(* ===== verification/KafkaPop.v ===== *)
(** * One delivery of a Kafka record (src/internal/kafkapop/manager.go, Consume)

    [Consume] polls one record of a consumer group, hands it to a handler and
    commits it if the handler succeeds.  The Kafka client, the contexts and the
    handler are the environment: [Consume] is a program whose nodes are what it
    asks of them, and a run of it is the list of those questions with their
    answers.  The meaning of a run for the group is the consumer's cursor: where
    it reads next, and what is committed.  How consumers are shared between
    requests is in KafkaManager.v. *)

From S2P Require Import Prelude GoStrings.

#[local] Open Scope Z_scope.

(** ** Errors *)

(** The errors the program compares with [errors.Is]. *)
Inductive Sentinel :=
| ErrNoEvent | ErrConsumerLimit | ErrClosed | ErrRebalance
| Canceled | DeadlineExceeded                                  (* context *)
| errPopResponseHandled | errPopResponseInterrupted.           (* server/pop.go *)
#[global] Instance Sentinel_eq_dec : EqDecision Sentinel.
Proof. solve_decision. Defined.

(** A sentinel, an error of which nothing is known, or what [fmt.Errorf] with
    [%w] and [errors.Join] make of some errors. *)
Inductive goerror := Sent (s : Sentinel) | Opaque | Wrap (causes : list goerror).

What you should do: Print exactly the lines above from the one with "(* context *)" to the one with "Proof. solve_decision. Defined.", including both.

Written reply:
| Canceled | DeadlineExceeded                                  (* context *)
| errPopResponseHandled | errPopResponseInterrupted.           (* server/pop.go *)
#[global] Instance Sentinel_eq_dec : EqDecision Sentinel.
Proof. solve_decision. Defined.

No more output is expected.